Your job with the data below is to output exactly the lines from the one holding "layout_keys ref !!" down to the one holding "apply update_axis_matches_inv in Hu", both included, and no others.
** Recorded data follows **
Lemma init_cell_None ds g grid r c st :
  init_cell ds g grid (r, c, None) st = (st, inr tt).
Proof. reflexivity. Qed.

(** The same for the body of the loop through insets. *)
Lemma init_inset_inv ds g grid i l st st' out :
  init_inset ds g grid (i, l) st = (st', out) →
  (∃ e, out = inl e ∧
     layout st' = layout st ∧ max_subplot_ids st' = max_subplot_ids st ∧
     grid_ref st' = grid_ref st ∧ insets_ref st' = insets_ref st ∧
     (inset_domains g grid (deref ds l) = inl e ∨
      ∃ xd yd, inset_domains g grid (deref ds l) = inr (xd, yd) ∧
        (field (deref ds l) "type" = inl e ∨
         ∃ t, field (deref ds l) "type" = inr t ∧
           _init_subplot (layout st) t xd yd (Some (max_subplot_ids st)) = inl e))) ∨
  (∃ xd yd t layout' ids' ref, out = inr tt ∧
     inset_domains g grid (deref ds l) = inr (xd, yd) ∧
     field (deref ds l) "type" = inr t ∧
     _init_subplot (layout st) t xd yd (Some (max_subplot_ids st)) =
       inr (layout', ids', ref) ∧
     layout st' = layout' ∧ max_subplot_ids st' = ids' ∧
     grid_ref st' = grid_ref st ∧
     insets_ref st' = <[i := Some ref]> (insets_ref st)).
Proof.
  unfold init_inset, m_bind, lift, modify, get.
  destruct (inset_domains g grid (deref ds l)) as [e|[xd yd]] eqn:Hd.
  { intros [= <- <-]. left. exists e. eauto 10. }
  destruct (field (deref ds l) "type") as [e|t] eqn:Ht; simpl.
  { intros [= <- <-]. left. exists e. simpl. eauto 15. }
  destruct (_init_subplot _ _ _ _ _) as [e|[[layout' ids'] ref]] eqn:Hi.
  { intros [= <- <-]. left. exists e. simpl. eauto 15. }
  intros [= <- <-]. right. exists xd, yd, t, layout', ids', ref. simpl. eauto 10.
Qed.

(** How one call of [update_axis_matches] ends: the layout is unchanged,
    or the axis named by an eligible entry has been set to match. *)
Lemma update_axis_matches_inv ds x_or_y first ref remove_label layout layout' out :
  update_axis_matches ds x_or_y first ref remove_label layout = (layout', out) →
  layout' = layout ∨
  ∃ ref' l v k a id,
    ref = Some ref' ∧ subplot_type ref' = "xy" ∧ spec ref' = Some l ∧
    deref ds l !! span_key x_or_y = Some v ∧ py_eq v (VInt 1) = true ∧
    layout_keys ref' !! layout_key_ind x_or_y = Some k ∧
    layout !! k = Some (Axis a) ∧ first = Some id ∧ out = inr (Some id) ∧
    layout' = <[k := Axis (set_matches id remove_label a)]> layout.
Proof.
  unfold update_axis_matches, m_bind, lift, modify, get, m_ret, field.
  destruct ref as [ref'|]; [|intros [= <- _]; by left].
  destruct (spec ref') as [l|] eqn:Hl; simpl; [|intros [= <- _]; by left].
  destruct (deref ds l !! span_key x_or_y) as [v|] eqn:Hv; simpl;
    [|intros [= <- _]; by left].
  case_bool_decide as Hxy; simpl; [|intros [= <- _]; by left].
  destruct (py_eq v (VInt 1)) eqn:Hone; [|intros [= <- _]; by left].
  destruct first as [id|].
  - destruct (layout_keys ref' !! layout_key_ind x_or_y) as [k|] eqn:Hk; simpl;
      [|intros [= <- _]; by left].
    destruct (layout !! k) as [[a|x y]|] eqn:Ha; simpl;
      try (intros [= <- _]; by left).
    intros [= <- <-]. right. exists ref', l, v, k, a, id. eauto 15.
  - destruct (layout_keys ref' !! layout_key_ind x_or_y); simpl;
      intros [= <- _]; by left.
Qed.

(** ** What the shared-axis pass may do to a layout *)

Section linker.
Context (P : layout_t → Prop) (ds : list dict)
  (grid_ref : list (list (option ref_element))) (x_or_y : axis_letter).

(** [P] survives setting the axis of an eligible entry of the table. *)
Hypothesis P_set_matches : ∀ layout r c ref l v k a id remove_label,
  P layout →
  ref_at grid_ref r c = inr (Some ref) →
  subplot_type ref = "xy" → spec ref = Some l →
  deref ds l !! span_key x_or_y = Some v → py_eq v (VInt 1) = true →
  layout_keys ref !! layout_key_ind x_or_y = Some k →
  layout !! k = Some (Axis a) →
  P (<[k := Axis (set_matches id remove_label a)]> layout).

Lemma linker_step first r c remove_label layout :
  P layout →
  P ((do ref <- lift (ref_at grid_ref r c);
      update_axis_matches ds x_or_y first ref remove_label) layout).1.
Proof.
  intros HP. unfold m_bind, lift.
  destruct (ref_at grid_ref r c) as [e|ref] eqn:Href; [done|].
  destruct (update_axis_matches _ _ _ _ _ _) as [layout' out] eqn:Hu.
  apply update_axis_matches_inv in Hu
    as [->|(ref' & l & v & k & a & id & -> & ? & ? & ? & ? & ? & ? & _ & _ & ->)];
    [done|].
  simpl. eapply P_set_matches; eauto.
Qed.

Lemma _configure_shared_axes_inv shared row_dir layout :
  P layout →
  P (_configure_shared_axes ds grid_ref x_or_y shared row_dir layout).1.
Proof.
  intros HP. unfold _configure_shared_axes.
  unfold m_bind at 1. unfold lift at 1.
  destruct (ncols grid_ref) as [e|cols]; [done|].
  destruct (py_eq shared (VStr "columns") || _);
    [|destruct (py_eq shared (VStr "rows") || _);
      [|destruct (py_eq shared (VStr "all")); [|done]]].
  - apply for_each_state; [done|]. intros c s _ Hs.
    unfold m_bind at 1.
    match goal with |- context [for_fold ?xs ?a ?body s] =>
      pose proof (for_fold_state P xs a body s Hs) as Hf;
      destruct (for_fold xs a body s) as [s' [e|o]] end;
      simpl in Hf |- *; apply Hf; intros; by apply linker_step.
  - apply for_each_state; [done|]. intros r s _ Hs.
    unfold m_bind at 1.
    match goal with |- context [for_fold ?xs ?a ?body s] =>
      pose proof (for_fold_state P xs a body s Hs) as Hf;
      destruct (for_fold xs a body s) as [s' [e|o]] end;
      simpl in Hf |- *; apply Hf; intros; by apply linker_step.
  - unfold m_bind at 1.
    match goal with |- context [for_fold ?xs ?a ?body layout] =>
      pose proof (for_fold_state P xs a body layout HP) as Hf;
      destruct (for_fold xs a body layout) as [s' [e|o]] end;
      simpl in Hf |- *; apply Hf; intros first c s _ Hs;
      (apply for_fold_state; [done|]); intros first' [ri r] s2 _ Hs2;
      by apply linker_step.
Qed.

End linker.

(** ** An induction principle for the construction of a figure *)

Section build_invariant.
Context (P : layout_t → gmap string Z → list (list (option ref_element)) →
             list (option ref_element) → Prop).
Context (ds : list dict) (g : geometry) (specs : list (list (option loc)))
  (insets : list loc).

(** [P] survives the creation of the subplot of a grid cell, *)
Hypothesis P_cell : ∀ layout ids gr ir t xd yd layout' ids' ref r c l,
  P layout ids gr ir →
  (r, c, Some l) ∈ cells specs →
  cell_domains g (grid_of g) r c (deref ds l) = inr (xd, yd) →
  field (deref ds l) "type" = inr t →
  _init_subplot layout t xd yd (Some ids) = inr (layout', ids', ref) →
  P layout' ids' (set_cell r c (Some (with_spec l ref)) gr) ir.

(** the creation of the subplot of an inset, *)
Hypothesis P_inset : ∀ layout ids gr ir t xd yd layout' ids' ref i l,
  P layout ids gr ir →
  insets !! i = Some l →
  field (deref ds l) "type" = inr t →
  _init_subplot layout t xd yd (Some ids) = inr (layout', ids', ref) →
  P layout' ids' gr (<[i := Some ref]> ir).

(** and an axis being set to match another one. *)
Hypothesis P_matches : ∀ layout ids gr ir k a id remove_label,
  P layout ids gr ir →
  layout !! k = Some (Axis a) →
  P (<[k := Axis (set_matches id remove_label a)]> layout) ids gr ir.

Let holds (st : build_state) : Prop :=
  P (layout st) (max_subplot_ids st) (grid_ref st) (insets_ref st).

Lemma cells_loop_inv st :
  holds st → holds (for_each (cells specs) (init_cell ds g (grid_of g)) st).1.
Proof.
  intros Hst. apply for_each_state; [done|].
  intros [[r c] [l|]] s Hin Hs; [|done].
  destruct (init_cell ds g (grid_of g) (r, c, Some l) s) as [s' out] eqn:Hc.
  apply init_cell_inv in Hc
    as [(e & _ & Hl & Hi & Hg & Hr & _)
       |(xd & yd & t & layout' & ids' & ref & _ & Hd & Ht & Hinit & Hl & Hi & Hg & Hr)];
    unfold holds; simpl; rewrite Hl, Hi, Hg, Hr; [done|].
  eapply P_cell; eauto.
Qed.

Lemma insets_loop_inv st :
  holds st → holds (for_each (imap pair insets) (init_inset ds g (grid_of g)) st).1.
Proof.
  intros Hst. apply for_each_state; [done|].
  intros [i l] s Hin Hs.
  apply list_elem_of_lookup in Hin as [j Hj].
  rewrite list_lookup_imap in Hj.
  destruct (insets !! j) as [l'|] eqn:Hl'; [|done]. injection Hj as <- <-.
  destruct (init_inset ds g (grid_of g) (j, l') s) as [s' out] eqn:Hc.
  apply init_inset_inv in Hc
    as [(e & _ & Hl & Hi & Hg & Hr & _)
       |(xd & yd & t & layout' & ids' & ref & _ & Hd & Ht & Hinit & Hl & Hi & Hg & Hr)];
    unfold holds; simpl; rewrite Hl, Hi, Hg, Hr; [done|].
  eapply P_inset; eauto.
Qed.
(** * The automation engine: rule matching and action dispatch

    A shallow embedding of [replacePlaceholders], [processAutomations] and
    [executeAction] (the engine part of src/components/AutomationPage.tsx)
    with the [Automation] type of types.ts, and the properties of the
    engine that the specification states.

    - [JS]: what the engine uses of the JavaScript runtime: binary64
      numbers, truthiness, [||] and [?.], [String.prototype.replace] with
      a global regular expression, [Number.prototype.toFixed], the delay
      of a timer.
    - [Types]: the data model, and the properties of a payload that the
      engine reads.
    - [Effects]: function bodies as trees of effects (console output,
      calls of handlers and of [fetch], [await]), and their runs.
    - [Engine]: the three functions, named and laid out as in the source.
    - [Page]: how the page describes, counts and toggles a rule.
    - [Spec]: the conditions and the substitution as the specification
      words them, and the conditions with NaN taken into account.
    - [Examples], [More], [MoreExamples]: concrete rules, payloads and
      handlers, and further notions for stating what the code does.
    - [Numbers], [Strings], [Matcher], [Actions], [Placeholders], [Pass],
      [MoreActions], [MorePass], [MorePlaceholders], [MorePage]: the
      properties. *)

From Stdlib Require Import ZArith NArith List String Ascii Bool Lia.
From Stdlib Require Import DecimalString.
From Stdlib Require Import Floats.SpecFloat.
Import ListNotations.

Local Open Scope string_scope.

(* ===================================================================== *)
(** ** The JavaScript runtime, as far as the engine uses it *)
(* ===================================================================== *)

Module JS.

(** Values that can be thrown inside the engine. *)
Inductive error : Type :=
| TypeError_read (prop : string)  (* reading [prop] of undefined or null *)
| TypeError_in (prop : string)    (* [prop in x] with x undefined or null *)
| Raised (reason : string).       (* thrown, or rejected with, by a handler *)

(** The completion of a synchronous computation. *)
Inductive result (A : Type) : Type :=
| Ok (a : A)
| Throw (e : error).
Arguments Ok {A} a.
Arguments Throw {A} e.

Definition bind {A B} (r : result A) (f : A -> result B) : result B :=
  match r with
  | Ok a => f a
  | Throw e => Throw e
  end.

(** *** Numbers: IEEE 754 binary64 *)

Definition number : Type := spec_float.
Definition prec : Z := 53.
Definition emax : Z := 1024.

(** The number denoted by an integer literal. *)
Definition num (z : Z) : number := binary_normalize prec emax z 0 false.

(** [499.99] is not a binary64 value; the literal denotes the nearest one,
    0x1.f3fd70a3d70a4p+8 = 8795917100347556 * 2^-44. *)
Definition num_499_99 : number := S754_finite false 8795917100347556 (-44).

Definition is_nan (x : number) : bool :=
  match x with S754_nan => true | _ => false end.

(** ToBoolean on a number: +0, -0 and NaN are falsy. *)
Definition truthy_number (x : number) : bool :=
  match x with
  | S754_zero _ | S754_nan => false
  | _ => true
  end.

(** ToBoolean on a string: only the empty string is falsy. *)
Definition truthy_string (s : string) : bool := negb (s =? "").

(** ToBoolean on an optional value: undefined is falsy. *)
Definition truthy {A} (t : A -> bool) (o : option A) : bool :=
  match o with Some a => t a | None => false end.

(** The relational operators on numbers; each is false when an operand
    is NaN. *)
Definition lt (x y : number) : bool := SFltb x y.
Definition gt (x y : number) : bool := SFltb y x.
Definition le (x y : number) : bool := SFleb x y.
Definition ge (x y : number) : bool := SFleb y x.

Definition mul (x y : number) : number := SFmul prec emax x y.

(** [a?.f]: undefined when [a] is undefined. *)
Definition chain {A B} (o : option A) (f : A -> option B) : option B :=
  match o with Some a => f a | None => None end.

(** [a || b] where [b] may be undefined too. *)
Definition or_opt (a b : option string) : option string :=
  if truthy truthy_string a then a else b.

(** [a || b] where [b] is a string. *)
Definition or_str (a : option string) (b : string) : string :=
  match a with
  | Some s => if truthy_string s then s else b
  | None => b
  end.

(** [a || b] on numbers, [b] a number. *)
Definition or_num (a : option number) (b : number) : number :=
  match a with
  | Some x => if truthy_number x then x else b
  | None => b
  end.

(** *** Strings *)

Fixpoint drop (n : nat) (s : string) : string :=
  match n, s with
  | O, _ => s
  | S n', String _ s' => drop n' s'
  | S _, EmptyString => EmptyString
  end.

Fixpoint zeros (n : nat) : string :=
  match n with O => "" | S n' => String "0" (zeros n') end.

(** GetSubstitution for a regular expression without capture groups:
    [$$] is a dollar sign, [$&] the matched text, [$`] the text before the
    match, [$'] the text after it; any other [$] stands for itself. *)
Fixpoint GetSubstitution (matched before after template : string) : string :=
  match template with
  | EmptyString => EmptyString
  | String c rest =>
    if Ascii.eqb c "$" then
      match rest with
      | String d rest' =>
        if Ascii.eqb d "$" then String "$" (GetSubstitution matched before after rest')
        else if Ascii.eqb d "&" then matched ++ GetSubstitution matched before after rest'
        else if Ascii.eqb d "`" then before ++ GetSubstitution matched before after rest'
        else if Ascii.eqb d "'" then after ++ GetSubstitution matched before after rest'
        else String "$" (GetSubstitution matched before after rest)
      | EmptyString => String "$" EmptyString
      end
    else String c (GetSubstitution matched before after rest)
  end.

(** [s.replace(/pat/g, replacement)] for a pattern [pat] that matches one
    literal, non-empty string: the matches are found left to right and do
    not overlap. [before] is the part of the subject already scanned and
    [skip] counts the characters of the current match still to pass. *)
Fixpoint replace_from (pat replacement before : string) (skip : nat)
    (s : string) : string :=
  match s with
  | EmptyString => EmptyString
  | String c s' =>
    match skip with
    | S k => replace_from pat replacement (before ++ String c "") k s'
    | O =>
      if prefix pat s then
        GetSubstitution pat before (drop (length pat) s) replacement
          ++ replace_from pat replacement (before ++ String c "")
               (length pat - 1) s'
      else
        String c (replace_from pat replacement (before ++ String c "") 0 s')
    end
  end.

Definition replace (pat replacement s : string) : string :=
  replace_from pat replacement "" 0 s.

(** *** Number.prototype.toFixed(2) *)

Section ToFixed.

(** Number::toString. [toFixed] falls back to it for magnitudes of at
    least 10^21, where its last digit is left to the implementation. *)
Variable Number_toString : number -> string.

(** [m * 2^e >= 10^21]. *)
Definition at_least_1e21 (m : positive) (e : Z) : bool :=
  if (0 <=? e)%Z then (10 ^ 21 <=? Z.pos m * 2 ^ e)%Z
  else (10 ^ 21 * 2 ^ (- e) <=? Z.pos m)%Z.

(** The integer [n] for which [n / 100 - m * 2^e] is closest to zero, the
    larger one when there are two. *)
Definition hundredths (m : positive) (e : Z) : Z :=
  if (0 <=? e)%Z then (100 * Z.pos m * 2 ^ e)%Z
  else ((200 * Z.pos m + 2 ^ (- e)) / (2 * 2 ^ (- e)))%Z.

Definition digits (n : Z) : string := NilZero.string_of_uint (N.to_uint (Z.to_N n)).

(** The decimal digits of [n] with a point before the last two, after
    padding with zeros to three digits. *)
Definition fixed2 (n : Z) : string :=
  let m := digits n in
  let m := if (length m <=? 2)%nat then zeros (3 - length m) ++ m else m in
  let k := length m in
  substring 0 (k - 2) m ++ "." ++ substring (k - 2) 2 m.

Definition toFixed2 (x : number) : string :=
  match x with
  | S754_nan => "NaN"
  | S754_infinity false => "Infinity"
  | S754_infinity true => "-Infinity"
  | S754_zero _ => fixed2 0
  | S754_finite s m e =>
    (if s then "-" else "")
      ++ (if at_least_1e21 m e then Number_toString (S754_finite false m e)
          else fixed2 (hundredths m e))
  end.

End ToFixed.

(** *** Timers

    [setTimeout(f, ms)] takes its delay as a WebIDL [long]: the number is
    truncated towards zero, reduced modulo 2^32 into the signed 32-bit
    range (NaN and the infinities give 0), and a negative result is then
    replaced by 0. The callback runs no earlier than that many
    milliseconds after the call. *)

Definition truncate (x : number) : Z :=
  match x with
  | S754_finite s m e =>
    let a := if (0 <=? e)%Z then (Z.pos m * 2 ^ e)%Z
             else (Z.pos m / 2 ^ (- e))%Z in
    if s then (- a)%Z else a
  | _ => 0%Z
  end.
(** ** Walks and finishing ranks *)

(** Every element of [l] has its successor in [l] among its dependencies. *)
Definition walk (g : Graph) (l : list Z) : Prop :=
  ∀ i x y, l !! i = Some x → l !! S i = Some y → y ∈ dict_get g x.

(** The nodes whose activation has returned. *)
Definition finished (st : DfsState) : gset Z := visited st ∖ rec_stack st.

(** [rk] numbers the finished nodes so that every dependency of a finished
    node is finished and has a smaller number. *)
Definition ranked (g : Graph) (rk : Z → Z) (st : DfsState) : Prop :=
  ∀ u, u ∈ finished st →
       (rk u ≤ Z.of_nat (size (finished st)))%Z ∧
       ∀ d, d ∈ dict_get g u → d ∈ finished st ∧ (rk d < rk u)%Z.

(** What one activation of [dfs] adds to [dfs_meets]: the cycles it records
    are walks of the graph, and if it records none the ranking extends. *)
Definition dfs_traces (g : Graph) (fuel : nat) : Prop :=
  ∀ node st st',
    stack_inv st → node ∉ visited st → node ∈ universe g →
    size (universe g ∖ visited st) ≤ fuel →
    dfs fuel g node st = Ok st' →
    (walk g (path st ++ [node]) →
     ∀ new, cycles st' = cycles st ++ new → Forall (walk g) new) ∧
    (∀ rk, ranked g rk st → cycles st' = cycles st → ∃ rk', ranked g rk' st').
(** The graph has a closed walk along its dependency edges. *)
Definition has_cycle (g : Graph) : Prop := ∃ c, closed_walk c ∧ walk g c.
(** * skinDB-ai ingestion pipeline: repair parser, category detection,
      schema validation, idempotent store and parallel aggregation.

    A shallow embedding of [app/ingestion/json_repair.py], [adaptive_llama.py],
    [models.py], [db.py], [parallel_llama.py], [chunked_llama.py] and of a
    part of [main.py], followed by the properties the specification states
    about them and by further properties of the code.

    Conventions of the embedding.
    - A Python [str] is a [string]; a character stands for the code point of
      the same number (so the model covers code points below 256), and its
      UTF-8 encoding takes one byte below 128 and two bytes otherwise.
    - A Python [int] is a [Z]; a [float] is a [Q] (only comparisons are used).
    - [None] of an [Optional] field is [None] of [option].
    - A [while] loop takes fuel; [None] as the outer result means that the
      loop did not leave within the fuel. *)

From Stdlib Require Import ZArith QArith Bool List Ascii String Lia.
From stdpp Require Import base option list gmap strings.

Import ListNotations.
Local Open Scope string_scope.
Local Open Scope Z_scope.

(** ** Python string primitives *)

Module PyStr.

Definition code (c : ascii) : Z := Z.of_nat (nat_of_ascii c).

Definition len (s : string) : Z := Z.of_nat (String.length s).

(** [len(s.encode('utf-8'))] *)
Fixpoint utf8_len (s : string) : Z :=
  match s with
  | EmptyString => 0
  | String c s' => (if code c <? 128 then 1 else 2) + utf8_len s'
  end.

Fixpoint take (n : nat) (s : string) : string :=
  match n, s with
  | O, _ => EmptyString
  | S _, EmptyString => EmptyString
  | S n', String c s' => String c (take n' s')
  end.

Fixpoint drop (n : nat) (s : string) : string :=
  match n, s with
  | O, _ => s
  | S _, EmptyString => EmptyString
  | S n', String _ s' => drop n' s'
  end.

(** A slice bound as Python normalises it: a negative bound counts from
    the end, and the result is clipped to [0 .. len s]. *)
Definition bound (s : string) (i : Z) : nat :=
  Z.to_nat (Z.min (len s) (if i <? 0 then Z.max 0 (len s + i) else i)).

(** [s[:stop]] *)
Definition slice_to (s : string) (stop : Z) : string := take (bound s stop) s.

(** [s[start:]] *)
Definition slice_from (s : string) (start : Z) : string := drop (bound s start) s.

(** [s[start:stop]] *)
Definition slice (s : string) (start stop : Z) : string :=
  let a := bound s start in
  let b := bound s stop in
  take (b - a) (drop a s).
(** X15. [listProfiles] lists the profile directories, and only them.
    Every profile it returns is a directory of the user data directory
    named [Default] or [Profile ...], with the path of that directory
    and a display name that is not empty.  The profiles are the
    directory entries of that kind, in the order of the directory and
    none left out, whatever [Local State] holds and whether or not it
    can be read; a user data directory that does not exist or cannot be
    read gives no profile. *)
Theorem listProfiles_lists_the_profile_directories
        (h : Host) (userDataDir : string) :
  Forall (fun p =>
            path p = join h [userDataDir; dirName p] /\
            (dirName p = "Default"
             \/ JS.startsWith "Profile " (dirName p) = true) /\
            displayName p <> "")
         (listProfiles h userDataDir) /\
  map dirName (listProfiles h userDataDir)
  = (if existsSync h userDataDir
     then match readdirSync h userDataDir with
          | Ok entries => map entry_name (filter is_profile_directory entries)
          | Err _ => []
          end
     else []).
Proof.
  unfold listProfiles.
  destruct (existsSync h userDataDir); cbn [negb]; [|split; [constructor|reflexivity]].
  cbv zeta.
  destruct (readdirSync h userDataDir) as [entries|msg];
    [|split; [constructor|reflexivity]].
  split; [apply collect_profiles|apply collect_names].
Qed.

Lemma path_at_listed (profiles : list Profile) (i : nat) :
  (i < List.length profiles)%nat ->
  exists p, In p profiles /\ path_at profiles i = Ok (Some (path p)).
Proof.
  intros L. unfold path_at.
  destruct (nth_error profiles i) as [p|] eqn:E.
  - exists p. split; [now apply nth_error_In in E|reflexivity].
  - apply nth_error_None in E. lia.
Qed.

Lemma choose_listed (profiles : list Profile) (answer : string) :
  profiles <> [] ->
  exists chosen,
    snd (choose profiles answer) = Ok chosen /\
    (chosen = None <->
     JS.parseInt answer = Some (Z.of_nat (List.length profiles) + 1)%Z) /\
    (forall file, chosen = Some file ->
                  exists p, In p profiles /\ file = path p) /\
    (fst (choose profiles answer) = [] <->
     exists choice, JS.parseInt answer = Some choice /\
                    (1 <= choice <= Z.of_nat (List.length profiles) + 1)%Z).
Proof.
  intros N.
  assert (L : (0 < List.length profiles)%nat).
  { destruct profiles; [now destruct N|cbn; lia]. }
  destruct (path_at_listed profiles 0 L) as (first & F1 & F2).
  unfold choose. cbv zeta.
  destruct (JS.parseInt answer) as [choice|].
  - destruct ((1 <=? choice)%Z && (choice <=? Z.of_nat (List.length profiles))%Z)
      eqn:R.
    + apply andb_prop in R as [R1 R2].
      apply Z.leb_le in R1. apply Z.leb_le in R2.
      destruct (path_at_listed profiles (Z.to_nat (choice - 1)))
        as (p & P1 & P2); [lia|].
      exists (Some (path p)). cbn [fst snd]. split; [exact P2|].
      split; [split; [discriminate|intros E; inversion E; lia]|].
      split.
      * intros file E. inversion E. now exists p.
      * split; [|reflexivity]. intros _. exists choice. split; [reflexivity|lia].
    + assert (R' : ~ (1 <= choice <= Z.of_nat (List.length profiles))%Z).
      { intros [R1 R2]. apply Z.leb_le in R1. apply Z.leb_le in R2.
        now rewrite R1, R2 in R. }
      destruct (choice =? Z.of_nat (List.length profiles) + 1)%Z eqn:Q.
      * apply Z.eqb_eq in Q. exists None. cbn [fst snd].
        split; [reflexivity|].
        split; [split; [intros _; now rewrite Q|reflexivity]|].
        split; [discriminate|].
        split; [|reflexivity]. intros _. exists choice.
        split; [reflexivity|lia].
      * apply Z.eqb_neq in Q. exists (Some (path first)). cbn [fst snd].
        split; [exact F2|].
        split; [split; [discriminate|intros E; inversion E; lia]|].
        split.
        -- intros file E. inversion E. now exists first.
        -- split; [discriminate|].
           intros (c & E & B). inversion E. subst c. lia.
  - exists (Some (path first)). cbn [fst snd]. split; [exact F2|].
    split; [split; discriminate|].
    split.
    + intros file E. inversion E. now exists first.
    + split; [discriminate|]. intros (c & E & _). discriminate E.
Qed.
** End of Recorded data **
▸ **Result**:
  layout_keys ref !! layout_key_ind x_or_y = Some k →
  layout !! k = Some (Axis a) →
  P (<[k := Axis (set_matches id remove_label a)]> layout).

Lemma linker_step first r c remove_label layout :
  P layout →
  P ((do ref <- lift (ref_at grid_ref r c);
      update_axis_matches ds x_or_y first ref remove_label) layout).1.
Proof.
  intros HP. unfold m_bind, lift.
  destruct (ref_at grid_ref r c) as [e|ref] eqn:Href; [done|].
  destruct (update_axis_matches _ _ _ _ _ _) as [layout' out] eqn:Hu.
  apply update_axis_matches_inv in Hu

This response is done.